La lumière du matin filtre à travers les rideaux, doux mais inébranlable.
Mark est déjà parti, étant parti tôt pour travailler.
La maison se sent plus vide que d’habitude, l’absence de sa présence plus visible maintenant.
Je fais la routine matinale, je mange et je change le bébé, les tâches mécaniques et réconfortantes dans leur familiarité.
Pourtant, sous la surface, mon esprit est une tempête de pensées, essayant de prédire le résultat du test ADN.
Est-ce qu’il va valider son doute, ou nous ramener ensemble ?
Chaque scénario joue dans mon esprit, aucun n’offrant une voie claire vers l’avant.
Je me retrouve à regarder mon reflet dans le miroir de la salle de bains, à chercher des réponses à mes propres yeux.
Et si le test révèle quelque chose d’inattendu ?
La pensée m’envoie un frisson dans la colonne vertébrale.
À l’extérieur, les oiseaux crient, ignorant les troubles qui se produisent à l’intérieur de ces murs.
La normalité de tout ça est presque cruelle.
J’essaie d’appeler Mark, mais ça passe directement au répondeur.

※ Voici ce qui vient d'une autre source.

(* ===== verification/SmtpSessionLaws.v ===== *)
(** * SmtpSessionLaws: what the SMTP receiver guarantees

    Proved against the laws of the [Store] interface, for every backend: recipients are
    only accepted for domains the server serves and mailboxes that exist, the catch-all
    is confined, the transaction state is well formed in every reachable state, DATA
    stores exactly what was sent, every session terminates, and STARTTLS drops the
    plaintext. *)

From S2P Require Import Prelude Str Model Config StoreSpec SmtpCommands SmtpIo.
From S2P Require Import Otp Mime Events SmtpSession MemoryStore MemoryStoreLaws MemoryMessages MemoryClaims.

(** ** Plus-addressing *)

Definition domain_of (addr : str) : option str := snd <$> rsplit_once 64 addr.

Lemma strip_plus_tag_split addr local domain :
  rsplit_once 64 addr = Some (local, domain) →
  ∃ local', rsplit_once 64 (strip_plus_tag addr) = Some (local', domain) ∧
    (∃ t, local = local' ++ t) ∧ (local ≠ [] → local' ≠ []) ∧
    (43 ∈ local' → head local' = Some 43 ∧ local' = local).
Proof.
  intros Hs. unfold strip_plus_tag. rewrite Hs. pose proof Hs as [Ha Hd]%rsplit_once_Some.
  destruct (find_char (Z.eqb 43) local) as [pos|] eqn:Hf.
  - pose proof Hf as (c & Hloc & Hc & Hpre)%find_char_spec. apply Z.eqb_eq in Hc. subst c.
    case_bool_decide as Hpos.
    + exists (take pos local). change (lit "@" ++ domain) with (64 :: domain).
      rewrite rsplit_once_app by done.
      split; [done|]. split; [exists (drop pos local); by rewrite take_drop|]. split.
      * intros Hne Ht. apply (f_equal length) in Ht. rewrite length_take in Ht. cbn in Ht.
        destruct local; [done|cbn in Ht; lia].
      * intros Hin. exfalso. rewrite Forall_forall in Hpre. by specialize (Hpre 43 Hin).
    + exists local. rewrite Hs. split; [done|]. split; [exists []; by rewrite app_nil_r|].
      split; [done|]. intros _. split; [|done]. assert (pos = O) as -> by lia.
      rewrite Hloc. done.
  - exists local. rewrite Hs. split; [done|]. split; [exists []; by rewrite app_nil_r|].
    split; [done|]. intros Hin. exfalso. rewrite find_char_None, Forall_forall in Hf.
    by specialize (Hf 43 Hin).
Qed.

Lemma domain_of_strip addr : domain_of (strip_plus_tag addr) = domain_of addr.
Proof.
  unfold domain_of. destruct (rsplit_once 64 addr) as [[local domain]|] eqn:Hs.
  - by destruct (strip_plus_tag_split addr local domain Hs) as (local' & -> & _).
  - unfold strip_plus_tag. by rewrite Hs, Hs.
Qed.

(** Plus-addressing is a normal form: stripping keeps the domain, never empties a
    local part, leaves no tag behind (a leading plus is kept as it is), and stripping
    again changes nothing. *)
Theorem strip_plus_tag_normal addr :
  strip_plus_tag (strip_plus_tag addr) = strip_plus_tag addr ∧
  domain_of (strip_plus_tag addr) = domain_of addr ∧
  ∀ local domain, rsplit_once 64 addr = Some (local, domain) → local ≠ [] →
    ∃ local', rsplit_once 64 (strip_plus_tag addr) = Some (local', domain) ∧ local' ≠ [] ∧
      (43 ∈ local' → head local' = Some 43).
Proof.
  destruct (rsplit_once 64 addr) as [[local domain]|] eqn:Hs.
  - destruct (strip_plus_tag_split addr local domain Hs) as (local' & H1 & _ & H2 & H3). split_and!.
    + unfold strip_plus_tag at 1. rewrite H1. destruct (find_char (Z.eqb 43) local') as [pos|] eqn:Hf; [|done].
      pose proof Hf as (c & Hloc & Hc & Hpre)%find_char_spec. apply Z.eqb_eq in Hc. subst c.
      destruct H3 as [Hh _]; [rewrite Hloc; apply elem_of_app; right; left|].
      destruct local' as [|c l']; [done|]. cbn in Hh. injection Hh as ->. cbn in Hf. injection Hf as <-. done.
    + apply domain_of_strip.
    + intros l d [= <- <-] Hl. exists local'. naive_solver.
  - unfold strip_plus_tag. rewrite Hs. rewrite Hs. done.
Qed.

Un sentiment de frustration se répand en moi, mais je le pousse vers le bas, en se concentrant plutôt sur les nécessités de la journée.
Le temps semble s’étirer et se contracter, les minutes à la fois traînant et volant.

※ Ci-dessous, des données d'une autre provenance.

(* ===== verification/RateLimiter.v ===== *)
(** * RateLimiter: admission of SMTP connections ([src/smtp/mod.rs])

    The sliding-window limiter per address, the throttled log of rejections, and the
    accept loop of [serve] as a transition on the limiter and the semaphore. Instants
    are nanoseconds; [Instant::now] is monotone, so traces are in order of time. *)

From S2P Require Import Prelude Str Config.

Record RejectionLog := mkRejectionLog { last_logged : Z; unreported : Z }.

Record RateLimiter := mkRateLimiter {
  window : Z;
  rl_max : Z;
  hits : gmap IpAddr (list Z);
  rejections : gmap IpAddr RejectionLog;
}.

Definition RateLimiter_new (window max : Z) : RateLimiter := mkRateLimiter window max ∅ ∅.

Definition within (now window t : Z) : bool := bool_decide (duration_since now t < window).

Definition check_at (ip : IpAddr) (now : Z) (r : RateLimiter) : bool * RateLimiter :=
  let hits0 :=
    if bool_decide (10000 < Z.of_nat (size (hits r)))
    then filter (λ p, any (within now (window r)) p.2 = true) (hits r) else hits r in
  let times := retain (within now (window r)) (default [] (hits0 !! ip)) in
  if bool_decide (rl_max r ≤ len times)
  then (false, mkRateLimiter (window r) (rl_max r) (<[ip := times]> hits0) (rejections r))
  else (true, mkRateLimiter (window r) (rl_max r) (<[ip := times ++ [now]]> hits0) (rejections r)).

Definition note_rejection_at (ip : IpAddr) (now : Z) (r : RateLimiter) : option Z * RateLimiter :=
  let rej0 :=
    if bool_decide (10000 < Z.of_nat (size (rejections r)))
    then filter (λ p, within now (window r) (last_logged p.2) = true) (rejections r)
    else rejections r in
  match rej0 !! ip with
  | None =>
      (Some 1, mkRateLimiter (window r) (rl_max r) (hits r) (<[ip := mkRejectionLog now 0]> rej0))
  | Some l =>
      if within now (window r) (last_logged l) then
        (None, mkRateLimiter (window r) (rl_max r) (hits r)
                 (<[ip := mkRejectionLog (last_logged l) (unreported l + 1)]> rej0))
      else
        (Some (unreported l + 1),
         mkRateLimiter (window r) (rl_max r) (hits r) (<[ip := mkRejectionLog now 0]> rej0))
  end.

(** ** The accept loop *)

(** One accepted socket: refused by the limiter (with the report the log gets), refused
    because every permit is taken, or handed to a session that holds a permit. *)
Inductive Admission :=
| RateLimited (report : option Z)
| ServerBusy
| Spawned.

Record Server := mkServer { sv_limiter : RateLimiter; sv_permits : Z; sv_sessions : Z }.

Definition serve_start (c : Config) : Server :=
  mkServer (RateLimiter_new (seconds 60) (per_ip_connections_per_min c)) (max_connections c) 0.

(** [now] is when the limiter looks at its clock, [later] when the log does. *)
Definition accept (ip : IpAddr) (now later : Z) (s : Server) : Admission * Server :=
  let '(allowed, l) := check_at ip now (sv_limiter s) in
  if negb allowed then
    let '(report, l) := note_rejection_at ip later l in
    (RateLimited report, mkServer l (sv_permits s) (sv_sessions s))
  else if bool_decide (sv_permits s ≤ 0) then
    (ServerBusy, mkServer l (sv_permits s) (sv_sessions s))
  else (Spawned, mkServer l (sv_permits s - 1) (sv_sessions s + 1)).

(** A session that ends drops its permit. *)
Definition session_end (s : Server) : Server :=
  mkServer (sv_limiter s) (sv_permits s + 1) (sv_sessions s - 1).

(** What a turned-away connection is sent before it is closed: [reject], with the line of
    the limit that stopped it. *)
Definition reject (line : str) : bytes := as_bytes line ++ [13; 10].
Definition rejection (a : Admission) : option bytes :=
  match a with
  | RateLimited _ => Some (reject (lit "421 4.7.0 Too many connections from your host"))
  | ServerBusy => Some (reject (lit "421 4.7.0 Server busy, try again later"))
  | Spawned => None
  end.

Inductive server_event :=
| Connect (ip : IpAddr) (now later : Z)
| Disconnect.

Definition server_step (e : server_event) (s : Server) : Server :=
  match e with
  | Connect ip now later => (accept ip now later s).2
  | Disconnect => if bool_decide (0 < sv_sessions s) then session_end s else s
  end.

(** ** Traces *)

Abbreviation attempt := (IpAddr * Z)%type (only parsing).

Fixpoint check_all (l : list attempt) (r : RateLimiter) : list (attempt * bool) * RateLimiter :=
  match l with
  | [] => ([], r)
  | (ip, now) :: l =>
      let '(b, r) := check_at ip now r in
      let '(bs, r) := check_all l r in
      (((ip, now), b) :: bs, r)
  end.

(** The times at which [ip] was let in. *)
Definition admitted (ip : IpAddr) (l : list (attempt * bool)) : list Z :=
  map (λ x, x.1.2) (retain (λ x, bool_decide (x.1.1 = ip) && x.2) l).

Definition in_window (w T t : Z) : bool := bool_decide (t ≤ T ∧ T - t < w).

(** ** Lemmas *)

Lemma within_spec now w t : 0 < w → within now w t = true ↔ now - t < w.
Proof. intros Hw. unfold within. rewrite bool_decide_eq_true. by apply duration_since_lt. Qed.

Lemma retain_sub {A} (p q : A → bool) l :
  (∀ x, x ∈ l → p x = true → q x = true) → (length (retain p l) ≤ length (retain q l))%nat.
Proof.
  induction l as [|x l IH]; intros Hpq; cbn; [done|].
  assert (length (retain p l) ≤ length (retain q l))%nat by (apply IH; intros y Hy; apply Hpq; by right).
  specialize (Hpq x ltac:(left)). destruct (p x), (q x); cbn; try lia.
Qed.

(** The limiter remembers every admission still inside the window: [acc ip] are the times
    [ip] was admitted so far, [now] the time of the last attempt. *)
Definition remembers (r : RateLimiter) (now : Z) (acc : IpAddr → list Z) : Prop :=
  ∀ ip, Forall (λ a, a ≤ now) (acc ip) ∧
        retain (within now (window r)) (acc ip)
        = retain (within now (window r)) (default [] (hits r !! ip)).

Lemma retain_later w now t (l : list Z) :
  0 < w → now ≤ t → retain (within t w) (retain (within now w) l) = retain (within t w) l.
Proof.
  intros Hw Ht. rewrite retain_retain. apply retain_ext. intros x _.
  destruct (within t w x) eqn:H; [|apply andb_false_r].
  apply within_spec in H; [|done]. rewrite (proj2 (within_spec now w x Hw)); [done|lia].
Qed.

(** Dropping the entries without a recent hit forgets nothing. *)
Lemma cleanup_hits r now ip :
  0 < window r →
  retain (within now (window r)) (default [] ((if bool_decide (10000 < Z.of_nat (size (hits r)))
    then filter (λ p, any (within now (window r)) p.2 = true) (hits r) else hits r) !! ip))
  = retain (within now (window r)) (default [] (hits r !! ip)).
Proof.
  intros Hw. case_bool_decide; [|done]. rewrite map_lookup_filter.
  destruct (hits r !! ip) as [l|]; cbn; [|done]. case_guard as Hany; cbn; [done|].
  symmetry. apply retain_none. intros x Hx. apply not_true_iff_false. intros Hp. apply Hany.
  apply any_true. eauto.
Qed.

Lemma check_at_remembers ip t r now acc :
  0 < window r → remembers r now acc → now ≤ t →
  let b := (check_at ip t r).1 in
  let acc' := λ i, if bool_decide (i = ip) && b then acc i ++ [t] else acc i in
  remembers (check_at ip t r).2 t acc' ∧ window (check_at ip t r).2 = window r ∧
  rl_max (check_at ip t r).2 = rl_max r ∧
  (b = true → len (retain (within t (window r)) (acc ip)) < rl_max r).
Proof.
  intros Hw Hrem Ht. cbn zeta. unfold check_at. cbn zeta.
  set (h0 := if bool_decide (10000 < Z.of_nat (size (hits r))) then _ else _).
  assert (∀ i, retain (within t (window r)) (default [] (h0 !! i))
               = retain (within t (window r)) (acc i)) as Hh0.
  { intros i. unfold h0. rewrite cleanup_hits by done. destruct (Hrem i) as [_ Hi].
    rewrite <-(retain_later _ now t (acc i)), Hi by done. symmetry. by apply retain_later. }
  assert (∀ i, Forall (λ a, a ≤ t) (acc i)) as Hle.
  { intros i. destruct (Hrem i) as [Hi _]. eapply Forall_impl; [exact Hi|]. cbn. lia. }
  rewrite Hh0. case_bool_decide as Hmax; cbn.
  - split_and!; try done. intros i. rewrite andb_false_r. split; [done|]. cbn.
    destruct (decide (i = ip)) as [->|Hi].
    + rewrite lookup_insert_eq. cbn. by rewrite retain_later.
    + rewrite lookup_insert_ne by done. by rewrite Hh0.
  - split_and!; try done; [|lia]. intros i. rewrite andb_true_r.
    case_bool_decide as Hi; cbn.
    + subst i. split; [apply Forall_app; split; [done|repeat constructor; lia]|].
      rewrite lookup_insert_eq. cbn. rewrite !retain_app. f_equal. by rewrite retain_later.
    + split; [done|]. rewrite lookup_insert_ne by done. by rewrite Hh0.
Qed.

Lemma check_all_bound l r now acc :
  0 < window r → 0 ≤ rl_max r → remembers r now acc → ordered_from now l →
  (∀ ip T, len (retain (in_window (window r) T) (acc ip)) ≤ rl_max r) →
  ∀ ip T, len (retain (in_window (window r) T) (acc ip ++ admitted ip (check_all l r).1)) ≤ rl_max r.
Proof.
  revert r now acc. induction l as [|[ip t] l IH]; intros r now acc Hw Hm Hrem Hord Hacc i T.
  { cbn. by rewrite app_nil_r. }
  destruct Hord as [Ht Hord]. cbn [check_all].
  pose proof (check_at_remembers ip t r now acc Hw Hrem Ht) as (Hrem' & Hwin & Hmax & Hb).
  destruct (check_at ip t r) as [b r1]. cbn [fst snd] in *.
  set (acc' := λ i, if bool_decide (i = ip) && b then acc i ++ [t] else acc i) in *.
  specialize (IH r1 t acc'). rewrite Hwin, Hmax in IH.
  destruct (check_all l r1) as [bs r2] eqn:Hall. cbn [fst] in *.
  assert (acc i ++ admitted i (((ip, t), b) :: bs) = acc' i ++ admitted i bs) as ->.
  { unfold acc', admitted. cbn.
    destruct (bool_decide (i = ip)) eqn:Hi; boolify; [subst; rewrite bool_decide_true by done|
      rewrite bool_decide_false by done; done]. destruct b; cbn; [by rewrite <-app_assoc|done]. }
  apply IH; try done. intros i' T'. unfold acc'. case_bool_decide as Hi; cbn; [|apply Hacc]. subst i'.
  destruct b; [|apply Hacc]. rewrite retain_app, length_app. cbn.
  destruct (in_window (window r) T' t) eqn:Hin; cbn; [|specialize (Hacc ip T'); lia].
  unfold in_window in Hin. boolify. specialize (Hb eq_refl).
  enough (length (retain (in_window (window r) T') (acc ip))
          ≤ length (retain (within t (window r)) (acc ip)))%nat by lia.
  apply retain_sub. intros x _ Hx. unfold in_window in Hx. boolify. apply within_spec; [done|lia].
Qed.

(** C37: the limiter admits, from any one address, at most its maximum of connections in
    any window of time, wherever the window lies, whatever other addresses do and
    however often the table is cleaned up. *)
Theorem sliding_window_bound w max l ip T now :
  0 < w → 0 ≤ max → ordered_from now l →
  len (retain (in_window w T) (admitted ip (check_all l (RateLimiter_new w max)).1)) ≤ max.
Proof.
  intros Hw Hm Hord.
  pose proof (check_all_bound l (RateLimiter_new w max) now (λ _, []) Hw Hm) as H. cbn in H.
  apply H; [|done|done]. intros i. cbn. rewrite lookup_empty. split; [constructor|done].
Qed.

Lemma sliding_window_bound_witness :
  len (retain (in_window 60 70) (admitted [127; 0; 0; 1]
    (check_all [([127; 0; 0; 1], 0); ([127; 0; 0; 1], 20); ([127; 0; 0; 1], 30); ([127; 0; 0; 1], 65)]
       (RateLimiter_new 60 2)).1)) ≤ 2.
Proof. apply (sliding_window_bound 60 2 _ _ _ 0); [lia|lia|]. cbn. lia. Defined.

(** ** The log of rejections *)

Fixpoint note_all (l : list attempt) (r : RateLimiter) : list (attempt * option Z) * RateLimiter :=
  match l with
  | [] => ([], r)
  | (ip, now) :: l =>
      let '(o, r) := note_rejection_at ip now r in
      let '(os, r) := note_all l r in
      (((ip, now), o) :: os, r)
  end.

(** The reports about [ip]: when, and how many rejections each accounts for. *)
Definition reports (ip : IpAddr) (l : list (attempt * option Z)) : list (Z * Z) :=
  filter_map (λ x, if bool_decide (x.1.1 = ip) then (λ n, (x.1.2, n)) <$> x.2 else None) l.
Definition rejected (ip : IpAddr) (l : list attempt) : list attempt :=
  retain (λ x, bool_decide (x.1 = ip)) l.
Definition reported (l : list (Z * Z)) : Z := foldr (λ x n, x.2 + n) 0 l.
Definition pending (r : RateLimiter) (ip : IpAddr) : Z :=
  match rejections r !! ip with Some l => unreported l | None => 0 end.

(** What the log knows at time [now] of the reports made so far. *)
Definition log_ok (r : RateLimiter) (now : Z) (ip : IpAddr) (rep : list (Z * Z)) (n : Z) : Prop :=
  StronglySorted (λ a b, window r ≤ b.1 - a.1) rep ∧
  Forall (λ a, window r ≤ now - a.1 ∨
               ∃ l, rejections r !! ip = Some l ∧ a.1 ≤ last_logged l) rep ∧
  0 ≤ pending r ip ∧ reported rep + pending r ip ≤ n.

Lemma reported_app l k : reported (l ++ k) = reported l + reported k.
Proof. unfold reported. induction l as [|x l IH]; cbn; [done|]. cbn in IH. lia. Qed.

Je vérifie mon téléphone à plusieurs reprises, même si je sais que l’appel est prévu pour l’après-midi.
L’anticipation est presque insupportable.
Quand le bébé fait la sieste, je suis assis près de la fenêtre, regardant le monde dehors.
Les voitures passent, les gens passent, chacun est absorbé dans sa propre vie.
C’est un rappel que la vie continue, quel que soit le chaos à l’intérieur.